Gather each line in the entries that includes the string "assumption".

(Saved data entries)
----
Lemma policy_safe_OnHit s w (p : P) :
  policy_safe Sets Ways p → 0 ≤ s < Sets → 0 ≤ w < Ways →
  policy_safe Sets Ways (OnHit s w p).
Proof.
  intros (I & HI & Hp) Hs Hw. exists I. split; [done|].
  by apply (contract_OnHit _ _ _ HI).
Qed.

Lemma policy_safe_OnFill s w (p : P) :
  policy_safe Sets Ways p → 0 ≤ s < Sets → 0 ≤ w < Ways →
  policy_safe Sets Ways (OnFill s w p).
Proof.
  intros (I & HI & Hp) Hs Hw. exists I. split; [done|].
  by apply (contract_OnFill _ _ _ HI).
Qed.

Lemma policy_safe_GetVictim s (p : P) :
  policy_safe Sets Ways p → 0 ≤ s < Sets →
  0 ≤ (GetVictim s p).1 < Ways ∧ policy_safe Sets Ways (GetVictim s p).2.
Proof.
  intros (I & HI & Hp) Hs.
  destruct (contract_GetVictim _ _ _ HI s p Hs Hp) as [Hv Hp'].
  split; [done|]. by exists I.
Qed.
End PolicySafe.

(** ** Operations are defined on well-formed states *)

Section CacheSafe.
Context {Name : string} {NextLayer : Type} `{!MemoryLevel NextLayer}.
Context {Sets Ways BlockSize : Z}.
Context {ReplacePolicy : Type} `{!Policy ReplacePolicy}.
Context {HitLatency : Z}.
Context (next_ok : NextLayer → Prop) `{!LevelSafe NextLayer next_ok}.

Local Abbreviation cache := (Cache Name NextLayer Sets Ways BlockSize ReplacePolicy HitLatency).

Implicit Types (c : cache) (s t w addr : Z).

Lemma overwrite_ok s t w c :
  cache_ok next_ok c → 0 ≤ s < Sets → 0 ≤ w < Ways →
  ∃ c', overwrite s t w c = Some c' ∧ cache_ok next_ok c'.
Proof.
  intros (Hcfg & Hshape & Hpol & Hnext) Hs Hw.
  destruct (shape_line_at _ _ _ s w Hshape Hs Hw) as [l Hl].
  destruct (update_line_Some (install t) _ _ _ _ Hl) as (row & Hrow & Hupd).
  unfold overwrite. rewrite Hupd. simpl. eexists. split; [done|].
  split; [done|]. split; [by eapply update_line_shape|].
  split; [by apply policy_safe_OnFill|done].
Qed.
(** Every run of stages 4 to 9: the set-up, then insertions, then nothing or
    the estimation followed by the validation and the outputs. *)
Lemma build_dem_shape cfg raw_xyz p bb :
  exists t_ins t_rest,
    fst (build_dem FE nth_element uninitialized env cfg raw_xyz
                   (cols raw_xyz =? 3)%nat p bb)
    = setup_events cfg bb ++ t_ins ++ t_rest /\
    Forall (insert_rule cfg raw_xyz) t_ins /\
    (t_rest = [] \/
     exists t_val t_out,
       t_rest = EvUpdateMapEstimation :: t_val ++ t_out /\
       Forall is_validation t_val /\ Forall is_output t_out /\
       (N_chk_pts p = 0 -> t_val = [])).
Proof.
  unfold build_dem.
  rewrite bind_trace, init_dem_map_run. cbn [fst snd].
  destruct (fe_setSize FE _ _ _ _ _ _) as [dm1|].
  2:{ exists [], []. rewrite !app_nil_r. auto. }
  rewrite bind_trace.
  pose proof (insert_points_trace FE cfg raw_xyz p dm1) as Hins.
  destruct (insert_points FE cfg raw_xyz (cols raw_xyz =? 3)%nat p dm1)
    as [t5 r5]. cbn [fst snd] in *.
  exists t5.
  destruct r5 as [dm2| |].
  2,3: exists []; rewrite !app_nil_r; auto.
  rewrite bind_trace, update_gmrf_run. cbn [fst snd].
  destruct (fe_updateMapEstimation FE dm2) as [dm3|].
  2:{ eexists. split; [reflexivity|]. split; [exact Hins|]. right.
      exists [], []. repeat split; auto. }
  rewrite bind_trace.
  eexists. split; [reflexivity|]. split; [exact Hins|]. right.
  simpl app.
  exists (fst (if N_chk_pts p =? 0 then ret dm3
               else eval_checkpoints FE nth_element uninitialized env raw_xyz p
                                     (arg_out_prefix cfg) dm3)).
  eexists. split; [reflexivity|]. split; [|split].
  - destruct (N_chk_pts p =? 0); [constructor|apply eval_checkpoints_trace].
  - destruct (snd _); [|constructor..].
    apply bind_trace_Forall; [apply save_points_trace|intros _].
    apply bind_trace_Forall; [|intros; apply ret_trace].
    rewrite show_window_run. apply window_events_output.
  - intros ->. reflexivity.
Qed.
(** * QuizMaster: the quiz session of [script.js]

    A shallow embedding of the session logic of [src/script.js] (the first,
    current copy of the script: [CONSTANTS], [STATE], [startGame],
    [renderQuestion], [startTimer], [handleAnswer], [addXP],
    [handleTimeOut], [nextQuestion], the three lifelines, [endGame],
    [stateReset] and [goHome]) and the properties of it that the
    specification states.

    The global [STATE] object, the few DOM properties the logic reads back
    (the Next button's [disabled] flag, the option cards with their
    [onclick] handler, [innerHTML] and visibility) and the pending timers of
    the browser's event loop are one record, threaded explicitly through
    every function.  Sounds, toasts, confetti, the chart, CSS classes and
    the score and streak labels do not feed back into the logic and are
    left out.

    Around the session, [showReview], [fetchQuestions], [startNextSet],
    [saveUserData], [loadUserData], [syncCloudData] and [saveHighScore]
    are embedded as functions of their own, with the Firestore collections
    and [localStorage] as explicit arguments and results. *)

From Stdlib Require Import ZArith List String Ascii Bool Lia Permutation.
From Stdlib Require Import Floats.SpecFloat.
Import ListNotations.
Open Scope Z_scope.

(** ** JavaScript numbers

    Every JavaScript number is an IEEE 754 binary64 value.  The score
    multiplier [1 + k * 0.1] and the accuracy quotient are not integers, so
    those two computations are carried out on [spec_float] with the
    correctly rounded operations of [SpecFloat].  The fields of [STATE] only
    ever hold integers (they start at integer literals and change by [++],
    [--], [+= 10] and [+= Math.round(...)]); they are kept in [Z], which is
    exact below 2^53. *)

Module JS.

Definition prec : Z := 53.
Definition emax : Z := 1024.

Definition number : Set := spec_float.

(** The number denoted by an integer (rounded to nearest even when it
    does not fit in 53 bits). *)
Definition of_Z (z : Z) : number := binary_normalize prec emax z 0 false.
(** The handler up to its reply: the embed, the store after it, and
    whether it started [updateLeaderboard]. *)
Definition check_handler (w : World) (db : DB) (userId guildId : string)
  : Embed * DB * bool :=
  match findOne (by_user_id userId) (users db) with
  | None =>
      (createEmbed None "You are not logged in. Please use /login to log in.", db, false)
  | Some (user_oid, user) =>
      match findOne (by_guild_with_daily guildId) (servers db) with
      | None => (createEmbed None "No server found with a daily problem.", db, false)
      | Some (oid, server) =>
          if negb (Js.truthy (Server.daily server)) then
            (createEmbed None "No server found with a daily problem.", db, false)
          else
            let dailyProblemId := default EmptyString (Server.daily server) in
            match hasSolvedProblem w (User.cfUsername user) dailyProblemId with
            | Thrown =>
                (createEmbed None "An error occurred while checking your solution.",
                 db, false)
            | Returned None =>
                (createEmbed None
                   "There was an error checking your submissions. Please try again later.",
                 db, false)
            | Returned (Some solved) =>
                let outcome :=
                  createEmbed None
                    (if solved
                     then "Congratulations! You have solved the daily problem and earned 1 point."
                     else "You have not solved the daily problem yet. Keep trying!") in
                match findOne (is_member_of db user) (Server.members server) with
                | Some (j, member) =>
                    if opt_eqb String.eqb (Server.lastSubmitted member) (Some dailyProblemId)
                    then
                      (createEmbed None
                         "You have already submitted your solution for this problem today.",
                       db, true)
                    else
                      let member' :=
                        Server.mkMember (Server.user member)
                          (Server.points member + 1) (Some dailyProblemId) in
                      (outcome,
                       save_server oid
                         (Server.set_members (<[j := member']> (Server.members server)) server)
                         db,
                       true)
                | None =>
                    let member' :=
                      Server.mkMember user_oid
                        (if solved then 1 else 0)
                        (if solved then Some dailyProblemId else None) in
                    (outcome,
                     save_server oid
                       (Server.set_members (Server.members server ++ [member']) server)
                       db,
                     true)
                end
            end
      end
  end.

(** The whole flow: the reply, and the leaderboard refresh the handler
    leaves running. *)
Definition check (w : World) (db : DB) (userId guildId : string)
  : list Action * DB :=
  let '(embed, db1, refresh) := check_handler w db userId guildId in
  if refresh then
    let '(_, db2, published) := updateLeaderboard w db1 guildId in
    (Reply embed true :: published, db2)
  else ([Reply embed true], db1).

(** *** setdailyproblem *)

Definition setdailyproblem (w : World) (db : DB)
    (manageGuild : bool) (problem_url : option string) (guildId : string)
  : list Action * DB :=
  if negb manageGuild then
    ([reply "You do not have permission to set the daily problem."], db)
  else if negb (Js.truthy problem_url) then
    ([reply "Please provide a valid Codeforces problem URL."], db)
  else
    let problemUrl := default EmptyString problem_url in
    match Regex.exec problem_url_regex problemUrl with
    | None =>
        ([reply "Invalid problem URL format. Please provide a valid Codeforces problem URL."],
         db)
    | Some m =>
        let contestId := default EmptyString (Regex.group 1 m) in
        let index := default EmptyString (Regex.group 2 m) in
        if negb (validateProblemUrl w contestId index) then
          ([reply "The provided problem URL is not valid. Please provide a valid Codeforces problem URL."],
           db)
        else
          let daily := contestId ++ "/" ++ index in
          let '(server, db1) :=
            match findOne (by_guild guildId) (servers db) with
            | None =>
                let server := Server.mk (Some daily) [] guildId None None None in
                (server, create_server server db)
            | Some (oid, server) =>
                let server := Server.set_daily (Some daily) server in
                (server, save_server oid server db)
            end in
          let warnings :=
            ((if negb (Js.truthy (Server.announcementChannelId server))
              then ["No announcement channel is set."] else [])
             ++ (if negb (Js.truthy (Server.channelId server))
                 then ["No leaderboard channel is set."] else []))%list in
          let '(announcementSuccess, sent) := announce w db1 guildId in
          let warnings :=
            (warnings ++ (if negb announcementSuccess
                          then ["Failed to send announcement."] else []))%list in
          let replyMsg := "Daily problem has been set to: " ++ problemUrl in
          let replyMsg :=
            match warnings with
            | [] => replyMsg
            | _ :: _ => replyMsg ++ Js.nl ++ "Warning: " ++ Js.join " " warnings
            end in
          ((sent ++ [reply replyMsg])%list, db1)
    end.

(** *** leaderboard *)

Definition leaderboard (db : DB) (guildId : string) : list Action :=
  let no_daily :=
    [Reply (createEmbed None "No daily problem is set for this server.") false] in
  match findOne (by_guild guildId) (servers db) with
  | None => no_daily
  | Some (_, server) =>
      if negb (Js.truthy (Server.daily server)) then no_daily
      else
        match Server.members server with
        | [] =>
            [Reply (createEmbed (Some "Leaderboard")
                      "No members have solved the daily problem yet.") false]
        | _ :: _ =>
            let members := sort_members (Server.members server) in
            [Reply (createEmbed (Some "Daily Problem Leaderboard")
                      (LeaderboardCommand.text db members)) false]
        end
  end.

(** * Notions used in the statements *)

(** ** Replies *)

(** The replies of the handlers, by name. *)
Definition invalid_format : Action :=
  reply "Invalid problem URL format. Please provide a valid Codeforces problem URL.".

Definition congratulations : Embed :=
  createEmbed None
    "Congratulations! You have solved the daily problem and earned 1 point.".
Definition keep_trying : Embed :=
  createEmbed None "You have not solved the daily problem yet. Keep trying!".
Definition already_submitted : Embed :=
  createEmbed None "You have already submitted your solution for this problem today.".
Definition submissions_error : Embed :=
  createEmbed None
    "There was an error checking your submissions. Please try again later.".
Definition check_error : Embed :=
  createEmbed None "An error occurred while checking your solution.".

Definition signed_in : Action := reply "You have now signed in!".
Definition invalid_username : Action := reply "Invalid Codeforces username.".
Definition could_not_retrieve : Action :=
  reply "Could not retrieve your last submission. Please try again later.".
Definition does_not_match : Action :=
  reply "Your last submission does not match the problem or it wasn't a compilation error. Please try again.".

(** The replies that turn a confirmation down. *)
Definition rejections : list Action :=
  [invalid_username; could_not_retrieve; does_not_match; unexpected_error].

(** ** Ranking *)

(** [a] may stand before [b] in a leaderboard. *)
Definition higher_first (a b : Server.member) : Prop :=
  Server.points b <= Server.points a.

(** The member is rendered (its user resolved) and has [p] points. *)
Definition rendered_with (db : DB) (p : Z) (m : Server.member) : bool :=
  match populate db m with
  | Some _ => Server.points m =? p
  | None => false
  end.

(** One plus the position, in the whole list, of the first rendered
    member that has [p] points. *)
Definition position_rank (db : DB) (members : list Server.member) (p : Z) : Z :=
  match findOne (rendered_with db p) members with
  | Some (i, _) => Z.of_nat i + 1
  | None => 0
  end.

(** The lines of the rendered members, in order, with ranks given by
    [rank]. *)
Fixpoint lines_with (db : DB) (rank : Z -> Z) (members : list Server.member)
  : string :=
  match members with
  | [] => EmptyString
  | m :: rest =>
      match populate db m with
      | Some u => board_line (rank (Server.points m)) u m ++ lines_with db rank rest
      | None => lines_with db rank rest
      end
  end.
Lemma execAsync_version (source : list statement) (db : Database) :
  Forall (fun s => forall v, s <> PragmaUserVersion v) source ->
  user_version (snd (execAsync source db)) = user_version db.
Proof.
  revert db. induction source as [|s rest IH]; intros db Hs; cbn [execAsync];
    [reflexivity |].
  inversion Hs as [|? ? H1 H2]; subst.
  destruct s; cbn [run];
    try (rewrite IH by exact H2; reflexivity).
  - destruct (hasTable _ _); [reflexivity |].
    destruct (hasIndex _ _); [reflexivity |]. now rewrite IH by exact H2.
  - destruct (negb _); [reflexivity |].
    destruct (hasTable _ _); [reflexivity |].
    destruct (hasIndex _ _); now rewrite IH by exact H2.
  - now destruct (H1 version).
Qed.

Lemma v1Schema_no_version : Forall (fun s => forall v, s <> PragmaUserVersion v) v1Schema.
Proof. unfold v1Schema. repeat constructor; discriminate. Qed.

Lemma v2Schema_no_version : Forall (fun s => forall v, s <> PragmaUserVersion v) v2Schema.
Proof. unfold v2Schema. repeat constructor; discriminate. Qed.

(** **** X24: the version is written last.  A migration that returns
    leaves the database at version 2 or above, and a second migration then
    does nothing; a migration that throws leaves the version it found,
    which was below 2. *)
Theorem migration_version_last (db : Database) :
  match migrateDbIfNeeded db with
  | (Ok _, db') =>
      2 <= user_version db' /\ migrateDbIfNeeded db' = (Ok tt, db')
  | (Throw _, db') =>
      user_version db' = user_version db /\ user_version db < 2
  end.
Proof.
  assert (Done : forall d, 2 <= user_version d -> migrateDbIfNeeded d = (Ok tt, d)).
  { intros d H. unfold migrateDbIfNeeded, getFirstAsync, DATABASE_VERSION.
    destruct (Z.leb_spec 2 (user_version d)); [reflexivity | lia]. }
  unfold migrateDbIfNeeded at 1. unfold getFirstAsync, DATABASE_VERSION.
  destruct (Z.leb_spec 2 (user_version db)) as [H | H]; [auto |].
  pose proof (execAsync_version v1Schema db v1Schema_no_version) as V1.
  destruct (Z.eqb_spec (user_version db) 0) as [H0 | H0].
  - destruct (execAsync v1Schema db) as [[[]|e] db1]; cbn [snd] in *; [| auto].
    pose proof (execAsync_version v2Schema db1 v2Schema_no_version) as V2.
    change (1 =? 1) with true. cbn iota.
    destruct (execAsync v2Schema db1) as [[[]|e] db2]; cbn [snd] in *.
    + cbn [execAsync run]. split; [cbn; lia | apply Done; cbn; lia].
    + split; [congruence | assumption].
  - pose proof (execAsync_version v2Schema db v2Schema_no_version) as V2.
    destruct (Z.eqb_spec (user_version db) 1) as [H1 | H1].
    + destruct (execAsync v2Schema db) as [[[]|e] db2]; cbn [snd] in *.
      * cbn [execAsync run]. split; [cbn; lia | apply Done; cbn; lia].
      * split; [congruence | assumption].
    + cbn [execAsync run]. split; [cbn; lia | apply Done; cbn; lia].
Qed.
Definition metering_run (w : world) (c : BlobServiceClient) (cn : string) (s : state)
  : (exn + unit) * state * list event :=
  let b := marker_of c cn (clock w (ticks s)) in
  let query := EvGetBlobProperties b (query_raises w s b) in
  match query_raises w s b with
  | None => (inr tt, tick s, [query; EvLog INFO msg_already_billed []])
  | Some e =>
      if is_ResourceNotFoundError e then
        let token := EvRequest token_request (http w token_request) in
        match decode (http w token_request) (Some "access_token") with
        | inl e1 => (inr tt, tick s, [query; token; failure_log e1])
        | inr msi_token =>
            let subscription_id := environ w !! "SUBSCRIPTION_ID" in
            let rg_name := environ w !! "RESOURCE_GROUP_NAME" in
            let plan_id := environ w !! "PLAN_ID" in
            if falsy subscription_id || falsy rg_name || falsy plan_id then
              (inr tt, tick s, [query; token; EvLog ERROR msg_missing_config []])
            else
              let rq := resolution_request (str_of subscription_id)
                          (str_of rg_name) msi_token in
              let resolve := EvRequest rq (http w rq) in
              match decode (http w rq) (Some "managedBy") with
              | inl e2 => (inr tt, tick s, [query; token; resolve; failure_log e2])
              | inr resource_id =>
                  let er := emission_request resource_id (str_of plan_id)
                              msi_token (clock w (S (ticks s))) in
                  let emission := EvRequest er (http w er) in
                  match decode (http w er) None with
                  | inl e3 =>
                      (inr tt, tick (tick s),
                       [query; token; resolve; emission; failure_log e3])
                  | inr _ =>
                      let b' := marker_of c cn (clock w (S (S (ticks s)))) in
                      match upload_blob_fault w b' with
                      | Some e4 =>
                          (inr tt, tick (tick (tick s)),
                           [query; token; resolve; emission;
                            EvUploadBlob b' [] (Some e4); failure_log e4])
                      | None =>
                          (inr tt,
                           mkState (<[b' := []]> (blobs s)) (S (S (S (ticks s)))),
                           [query; token; resolve; emission;
                            EvUploadBlob b' [] None; EvLog INFO msg_submitted []])
                      end
                  end
              end
        end
      else (inr tt, tick s, [query; failure_log e])
  end.

(** At least one of the three metering variables is absent (or empty). *)
Definition metering_config_missing (w : world) : bool :=
  falsy (environ w !! "SUBSCRIPTION_ID")
  || falsy (environ w !! "RESOURCE_GROUP_NAME")
  || falsy (environ w !! "PLAN_ID").

(** ** The stages before the Coordinator *)

(** The names [main] gives to the artifacts of a run whose first clock
    reading is [t]. *)
Definition json_file_name (t : datetime) : string :=
  strftime_stamp t +:+ "_network_topology.json".
Definition diagram_file_name_mld (t : datetime) : string :=
  strftime_stamp t +:+ "_network_diagram_MLD.drawio".
Definition diagram_file_name_hld (t : datetime) : string :=
  strftime_stamp t +:+ "_network_diagram_HLD.drawio".
Definition tmp_path (name : string) : string := "/tmp/" +:+ name.

(** The storage client and container a run is configured with. *)
Definition storage_client (w : world) : BlobServiceClient :=
  mkBlobServiceClient (str_of (environ w !! "DRAWING_STORAGE_URL")).
Definition storage_container (w : world) : string :=
  str_of (environ w !! "DRAWING_CONTAINER_NAME").

Definition no_exn (o : option exn) : bool :=
  match o with
  | None => true
  | Some _ => false
  end.
Lemma getitem_named (name : string) (c : Cohort) :
  In name (map snd (accessions (_db c))) ->
  accessions_keyed (_db c) -> cache_coherent c -> readable (_db c) ->
  exists acc,
    snd (__getitem__ (IStr name) c) = Ok acc
    /\ Accession.name acc = name
    /\ _db (fst (__getitem__ (IStr name) c)) = _db c
    /\ cache_coherent (fst (__getitem__ (IStr name) c)).
Proof.
  intros Hin [Hkey _] Hcoh Hread.
  destruct (get_AID_coherent (IStr name) c Hcoh) as [Hres Hcoh'].
  destruct (get_AID_frame (IStr name) c) as [k Hk].
  assert (Hbody : exists aid,
             get_AID_body (IStr name) (_db c) = Ok aid
             /\ In (aid, name) (accessions (_db c))).
  { unfold get_AID_body, select_AID_by_name.
    destruct (find _ (accessions (_db c))) as [[aid s] |] eqn:Hf.
    - exists aid. split; [reflexivity |].
      apply find_some in Hf as [Hrow Heq]. simpl in Heq.
      apply String.eqb_eq in Heq. now subst s.
    - exfalso. apply in_map_iff in Hin as ([aid s] & Hs & Hrow).
      simpl in Hs. subst s.
      pose proof (find_none _ _ Hf _ Hrow) as E. simpl in E.
      now rewrite String.eqb_refl in E. }
  destruct Hbody as (aid & Hbody & Hrow).
  rewrite Hbody in Hres.
  destruct (accession_of_readable aid name (_db c) Hrow Hread) as [acc Hacc].
  exists acc. rewrite (getitem_resolved _ _ aid Hres). simpl.
  split; [exact Hacc |]. split; [| split; [| exact Hcoh']].
  - unfold accession_of in Hacc.
    destruct (select_name_by_AID aid (_db c)) as [n |] eqn:Hn;
      [| discriminate].
    destruct (existsb _ _); [discriminate |].
    injection Hacc as <-. simpl.
    unfold select_name_by_AID in Hn.
    destruct (find _ (accessions (_db c))) as [[a' n'] |] eqn:Hf;
      [| discriminate].
    injection Hn as ->. apply find_some in Hf as [Hrow' Ha].
    simpl in Ha. apply Z.eqb_eq in Ha. subst a'.
    exact (unique_AID_row _ _ _ _ Hkey Hrow' Hrow).
  - rewrite Hk. reflexivity.
Qed.

Lemma consume_named (ns : list string) :
  forall c : Cohort,
    incl ns (map snd (accessions (_db c))) ->
    accessions_keyed (_db c) -> cache_coherent c -> readable (_db c) ->
    exists l,
      snd (consume (map (fun name => __getitem__ (IStr name)) ns) c) = Ok l
      /\ map Accession.name l = ns.
Proof.
  induction ns as [| n ns IH]; intros c Hincl Hkey Hcoh Hread; simpl.
  - exists []. now split.
  - destruct (getitem_named n c (Hincl n (or_introl eq_refl)) Hkey Hcoh Hread)
      as (acc & Hr & Hname & Hdb & Hcoh').
    unfold bind at 1.
    destruct (__getitem__ (IStr n) c) as [c1 r1]. simpl in *. subst r1.
    destruct (IH c1) as (l & Hl & Hmap).
    + rewrite Hdb. intros x Hx. apply Hincl. now right.
    + now rewrite Hdb.
    + exact Hcoh'.
    + now rewrite Hdb.
    + unfold bind at 1.
      destruct (consume _ c1) as [c2 r2]. simpl in *. subst r2.
      exists (acc :: l). simpl. now rewrite Hname, Hmap.
Qed.

(** Iterating the catalog yields every Accession, each once, when the
    tables are keyed, every Accession can be built and the cache agrees
    with the tables; nothing is said of the order. *)
Theorem iter_yields_all (c : Cohort) :
  accessions_keyed (_db c) -> cache_coherent c -> readable (_db c) ->
  exists l,
    snd (consume (__iter__ c) c) = Ok l
    /\ Permutation (map Accession.name l) (map snd (accessions (_db c)))
    /\ NoDup (map Accession.name l)
    /\ Z.of_nat (List.length l) = __len__ c.
Proof.
  intros Hkey Hcoh Hread.
  destruct (consume_named (map snd (accessions (_db c))) c
              (incl_refl _) Hkey Hcoh Hread) as (l & Hl & Hmap).
  exists l. split; [exact Hl |]. split; [now rewrite Hmap |].
  split; [rewrite Hmap; apply Hkey |].
  unfold __len__. f_equal.
  rewrite <- (length_map Accession.name), Hmap. apply length_map.
Qed.

(** Sampling without replacement with a count between zero and the
    number of Accessions, a signed 64-bit integer, yields that many
    Accessions of the catalog, with pairwise different names, whatever
    the random order is, when the tables are keyed, every Accession can
    be built and the cache agrees with the tables. *)
Theorem random_accessions_distinct (rnd : nat -> nat) (n : Z) (c : Cohort) :
  0 <= n <= __len__ c ->
  fits_int64 n = true ->
  accessions_keyed (_db c) -> cache_coherent c -> readable (_db c) ->
  exists g l,
    random_accessions rnd n false c = (c, Ok g)
    /\ snd (consume g c) = Ok l
    /\ List.length l = Z.to_nat n
    /\ NoDup (map Accession.name l)
    /\ incl (map Accession.name l) (map snd (accessions (_db c))).
Proof.
  intros [Hn0 Hn] Hfit Hkey Hcoh Hread.
  set (names0 := map snd (accessions (_db c))).
  set (rows := limit n (shuffle rnd 0 (List.length (accessions (_db c)))
                          names0)).
  assert (Hperm : Permutation
                    (shuffle rnd 0 (List.length (accessions (_db c))) names0)
                    names0).
  { apply shuffle_permutation. unfold names0. apply length_map. }
  assert (Hrows : rows = firstn (Z.to_nat n)
                           (shuffle rnd 0 (List.length (accessions (_db c)))
                              names0)).
  { unfold rows, limit. destruct (Z.ltb_spec n 0); [lia | reflexivity]. }
  assert (Hincl : incl rows names0).
  { rewrite Hrows. intros x Hx. apply In_firstn_list in Hx.
    now apply (Permutation_in _ Hperm). }
  assert (Hnd : NoDup rows).
  { rewrite Hrows. apply NoDup_firstn_list.
    apply (Permutation_NoDup (Permutation_sym Hperm)). apply Hkey. }
  assert (Hlen : List.length rows = Z.to_nat n).
  { rewrite Hrows, length_firstn, (Permutation_length Hperm).
    unfold names0. rewrite length_map. unfold __len__ in Hn. lia. }
  destruct (consume_named rows c Hincl Hkey Hcoh Hread) as (l & Hl & Hmap).
  exists (map (fun name => __getitem__ (IStr name)) rows), l.
  split.
  { unfold random_accessions. simpl negb. cbv iota.
    destruct (Z.ltb_spec (__len__ c) n); [lia |].
    rewrite Hfit. reflexivity. }
  split; [exact Hl |].
  split; [rewrite <- (length_map Accession.name), Hmap; exact Hlen |].
  rewrite Hmap. now split.
Qed.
----
RESPONSE TO THE EXERCISE:
    + split; [congruence | assumption].
      * split; [congruence | assumption].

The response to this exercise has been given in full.